Bo put her arm around Callum. ‘When will Roc be back?’
‘Not for a while,’ said Flakie. ‘Last time they blew the gates, this time they’re going for the forecourt. Next time they’ll bring the whole wasps’ nest down.’
Bo turned to Callum, registering his rising panic. ‘It will be all right. Your dads aren’t there, are they? And the Festers are only blowing up the forecourt. They’ll be safe.’
‘Dads? Disgusting!’ said Flakie. ‘He must be one of them fancypants boys. You one of them too?’ He glared at Bo accusingly.
‘No. Not me,’ said Bo. ‘And not Callum either.’ She looked warningly at him, hoping he’d understand her meaning and keep his mouth shut.
‘Tell us more about Roc,’ she said.
‘I told you. He finds us and he leads us. He’s our captain.’
‘Like Peter Pan?’ said Bo.
‘What mob does he lead? I never heard of no Pan,’ said Blister.
‘It’s a good story. Do you want me to tell it to you?’
‘Tell us what?’
‘A story,’ said Bo, settling down on the edge of the dock with her feet dangling over the water. She indicated for the boys to sit next to her. ‘Stories make the time pass quickly.’
Blister and Flakie sat very still, puzzled, as Bo began to speak. Callum shuffled a little way along the dock, as far away from the Festers as he could be and still remain within earshot.
When Bo reached the part where Peter Pan convinced the children they could fly, Flakie interrupted her. ‘You met this Peter Pan dude yourself? You been to this Never Land?’ he asked. ‘I reckon Roc would like to know about this.’
‘No,’ said Bo. ‘It’s not a real place and Peter Pan isn’t a real person.’
‘So it’s a
ll a lie. A big fib, eh?’
‘No, it’s a story. About how things might be.’
The Festers nodded solemnly and Bo went back to telling them about the Lost Boys, their captain who could fly, and their home in Never Land.
20
ROC’S DISEASES
It was hot and stuffy inside the sub. Although there were windows along the side and front, darkness pressed in around them. Bo and Callum were jammed into a corner where Roc could keep an eye on them.

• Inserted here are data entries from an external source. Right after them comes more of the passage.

(** A successful article submission: what it wrote, in which order, and how
    the permalink of the new article came about. *)
Lemma process_article_submission_Ok ext req ty w w' :
  process_article_submission ext req ty w = Ok tt w' ->
  exists a f title published w0 w0',
    trace w' = trace w ++ [EPut a; ESuccessfulPost (attr a "permalink") ty;
                           EInvalidateCache]
    /\ cache_flushes w' = S (cache_flushes w)
    /\ e_kind a = Article
    /\ attr a "article_type" = VStr ty
    /\ permalink_funcs ty w = Ok f w
    /\ attr a "title" = title
    /\ attr a "published" = published
    /\ f [title; published] w0 = Ok (attr a "permalink") w0'.
Proof.
  unfold process_article_submission. intros Hrun.
  apply bind_Ok_inv in Hrun as (f & w1 & Hf & Hrun).
  assert (w1 = w /\ forall args, quiet (f args)) as [-> Hquiet].
  { unfold permalink_funcs in Hf.
    repeat destruct (String.eqb _ _); inversion Hf; subst;
      split; auto with quiet. }
  apply bind_Ok_inv in Hrun as (h & w2 & Hext & Hrun).
  unfold get_hash_from_request in Hext. rewrite extract_fields_app in Hext.
  apply bind_Ok_inv in Hext as (h1 & w3 & Hfields & Hlast).
  pose proof (quiet_extract_fields req _ (quiet_article_fields ext) ∅ w)
    as (Hq1 & _ & _ & Hq2).
  rewrite Hfields in Hq1, Hq2. simpl in Hq1, Hq2.
  simpl in Hlast. apply bind_Ok_inv in Hlast as (h2 & w4 & Hlast & Hret).
  inversion Hret; subst h2 w4; clear Hret.
  apply bind_Ok_inv in Hlast as (v & w4 & Hperm & Hret).
  inversion Hret; subst h w4; clear Hret.
  assert (Hnone : h1 !! "permalink" = None).
  { rewrite (extract_fields_plain_lookup req "permalink" (article_fields ext)
               eq_refl _ _ _ _ Hfields). by rewrite lookup_empty. }
  apply bind_Ok_inv in Hrun as (permalink & ? & [Hp ->]%item_Ok_inv & Hrun).
  apply bind_Ok_inv in Hrun as (title & ? & [Ht ->]%item_Ok_inv & Hrun).
  apply bind_Ok_inv in Hrun as (body & ? & [Hb ->]%item_Ok_inv & Hrun).
  apply bind_Ok_inv in Hrun as (html & ? & [Hh ->]%item_Ok_inv & Hrun).
  apply bind_Ok_inv in Hrun as (published & ? & [Hpub ->]%item_Ok_inv & Hrun).
  apply bind_Ok_inv in Hrun as (updated & ? & [Hu ->]%item_Ok_inv & Hrun).
  rewrite lookup_store_field in Hp, Ht, Hpub. simpl in Hp, Ht, Hpub.
  destruct (truthy v); [|congruence]. inversion Hp; subst v; clear Hp.
  rewrite Ht, Hpub in Hperm. simpl in Hperm.
  destruct (Hquiet [title; published] w3) as (Hq3 & _ & _ & Hq4).
  rewrite Hperm in Hq3, Hq4. simpl in Hq3, Hq4.
  match type of Hrun with
  | context [fill_optional_properties ?obj ?h] =>
      set (article := fill_optional_properties obj h) in *;
      pose proof (fill_optional_properties_spec obj h) as (Hkind & Hkey & _);
      pose proof (fun k v => attr_fill_optional_properties obj h k v) as Hattr;
      fold article in Hkind, Hkey, Hattr
  end.
  simpl in Hkind, Hkey.
  apply bind_Ok_inv in Hrun as (key & w5 & Hput & Hrun).
  unfold put in Hput. simpl in Hput. rewrite Hkey, Hkind in Hput.
  inversion Hput; subst key w5; clear Hput.
  apply bind_Ok_inv in Hrun as ([] & w5 & Hpost & Hinv).
  inversion Hpost; subst w5; clear Hpost.
  inversion Hinv; subst w'; clear Hinv. simpl.
  set (final := set_associated_data article
                  [("relevant_links", request_get req "relevant_links");
                   ("amazon_items", request_get req "amazon_items")]).
  exists (mk_entity Article (Some (next_id w2)) (e_attrs final)),
    f, title, published, w3, w2.
  assert (Hsame : forall k,
            attr (mk_entity Article (Some (next_id w2)) (e_attrs final)) k
            = attr final k) by done.
  assert (Hget : forall k v, k <> "associated_data" ->
            (list_to_map
               [("permalink", permalink); ("article_type", VStr ty);
                ("title", title); ("body", body); ("html", html);
                ("published", published); ("updated", updated);
                ("format", VStr "html")] : gmap string value) !! k = Some v ->
            attr final k = v).
  { intros k x Hne Hk. unfold attr, final, set_associated_data, set_attr.
    simpl. rewrite lookup_insert_ne by done. apply (Hattr k x Hk). }
  rewrite !Hsame.
  rewrite (Hget "permalink" permalink), (Hget "article_type" (VStr ty)),
    (Hget "title" title), (Hget "published" published)
    by (done || by simplify_map_eq).
  rewrite Hq3, Hq1, <- !app_assoc. repeat split; try done.
  by rewrite Hq4, Hq2.
Qed.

‘Take-off,’ said Roc and the sub plunged downwards with a sickening surge. He turned to Bo and Callum. ‘We’ll be in the harbour tunnel soon. Then home in no time.’
The tiny light at the front of the sub barely lit the way through the tunnel. Callum cupped his hands together and whispered into Bo’s ear, ‘I don’t like this plan. We shouldn’t be doing this. Festers give me the creeps. And that Roc is bad news.’
Bo watched Roc as he leant over the controls and gave instructions to Blister. He looked like a man. His arm muscles were bigger than any of the others, and his face, though still boyish, had a hard, adult cast to its features. Though his skin was a golden tan, every hair on his body was blond. Even his eyebrows were white-blond. The other Festers were mostly dark and scruffy-looking but there was something sleek and disturbing about Roc.
A pinprick of light appeared in the soupy harbour waters. The sub lurched to one side and passed through a hole in the tunnel. They surfaced near the end of a stone pier that jutted out into a cove from a mass of broken rock. Blister and Flakie opened the hatch at the top of the submarine and the boys scrambled up into the daylight. Bo drew in long, warm breaths of the outside air with relief. It smelt sharp with the tang of eucalyptus.
The boys pulled branches over the edge of the pier and covered the moored sub so that from a distance it merged with the ragged landscape.
While the other boys climbed a narrow track into the bush, Roc held Bo back. They stood on the end of the pier, Mr Pinkwhistle between them. Roc squatted down beside him.
‘Where did you get this? I used to have a toy that looked like one of these but it stopped working and no one knew how to fix it.’